→ Records for the exercise:
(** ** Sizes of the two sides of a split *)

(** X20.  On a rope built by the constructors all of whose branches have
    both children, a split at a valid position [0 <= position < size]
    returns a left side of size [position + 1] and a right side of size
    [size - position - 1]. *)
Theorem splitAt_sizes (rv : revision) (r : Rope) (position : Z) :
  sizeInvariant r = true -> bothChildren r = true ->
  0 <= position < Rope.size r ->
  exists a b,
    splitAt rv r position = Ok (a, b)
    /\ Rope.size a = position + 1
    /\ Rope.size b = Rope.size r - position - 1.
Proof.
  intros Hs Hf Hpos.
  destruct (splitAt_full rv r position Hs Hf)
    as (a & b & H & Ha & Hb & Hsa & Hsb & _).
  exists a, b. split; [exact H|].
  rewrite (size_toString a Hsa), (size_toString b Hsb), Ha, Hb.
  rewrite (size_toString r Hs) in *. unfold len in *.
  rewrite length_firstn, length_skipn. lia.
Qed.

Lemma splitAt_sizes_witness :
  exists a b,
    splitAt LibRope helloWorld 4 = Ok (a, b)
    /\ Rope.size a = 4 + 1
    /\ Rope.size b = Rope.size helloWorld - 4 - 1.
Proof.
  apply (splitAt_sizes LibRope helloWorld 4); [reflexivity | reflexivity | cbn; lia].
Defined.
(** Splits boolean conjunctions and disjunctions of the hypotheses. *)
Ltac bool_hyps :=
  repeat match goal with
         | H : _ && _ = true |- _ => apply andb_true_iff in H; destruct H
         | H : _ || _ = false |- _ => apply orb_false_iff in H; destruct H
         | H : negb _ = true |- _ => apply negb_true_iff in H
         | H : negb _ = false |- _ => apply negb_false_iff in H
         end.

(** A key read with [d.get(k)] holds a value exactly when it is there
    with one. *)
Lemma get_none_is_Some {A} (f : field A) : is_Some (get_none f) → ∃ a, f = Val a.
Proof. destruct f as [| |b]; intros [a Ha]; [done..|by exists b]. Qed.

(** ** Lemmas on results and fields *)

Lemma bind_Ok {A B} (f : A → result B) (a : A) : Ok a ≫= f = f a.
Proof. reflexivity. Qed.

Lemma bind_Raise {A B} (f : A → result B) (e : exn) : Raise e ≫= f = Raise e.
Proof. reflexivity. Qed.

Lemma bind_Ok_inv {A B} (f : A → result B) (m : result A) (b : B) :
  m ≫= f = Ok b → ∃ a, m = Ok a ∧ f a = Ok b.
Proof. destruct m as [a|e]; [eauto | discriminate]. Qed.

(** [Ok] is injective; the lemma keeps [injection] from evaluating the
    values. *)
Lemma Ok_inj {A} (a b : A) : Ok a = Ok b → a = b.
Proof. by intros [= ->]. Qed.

→ Exercise prompt:
Within the data above, the lines from the one with "(** A key read" to the one with "Proof. destruct m" must be repeated exactly; no other line belongs in the answer.

→ Result for this task:
(** A key read with [d.get(k)] holds a value exactly when it is there
    with one. *)
Lemma get_none_is_Some {A} (f : field A) : is_Some (get_none f) → ∃ a, f = Val a.
Proof. destruct f as [| |b]; intros [a Ha]; [done..|by exists b]. Qed.

(** ** Lemmas on results and fields *)

Lemma bind_Ok {A B} (f : A → result B) (a : A) : Ok a ≫= f = f a.
Proof. reflexivity. Qed.

Lemma bind_Raise {A B} (f : A → result B) (e : exn) : Raise e ≫= f = Raise e.
Proof. reflexivity. Qed.

Lemma bind_Ok_inv {A B} (f : A → result B) (m : result A) (b : B) :
  m ≫= f = Ok b → ∃ a, m = Ok a ∧ f a = Ok b.
Proof. destruct m as [a|e]; [eauto | discriminate]. Qed.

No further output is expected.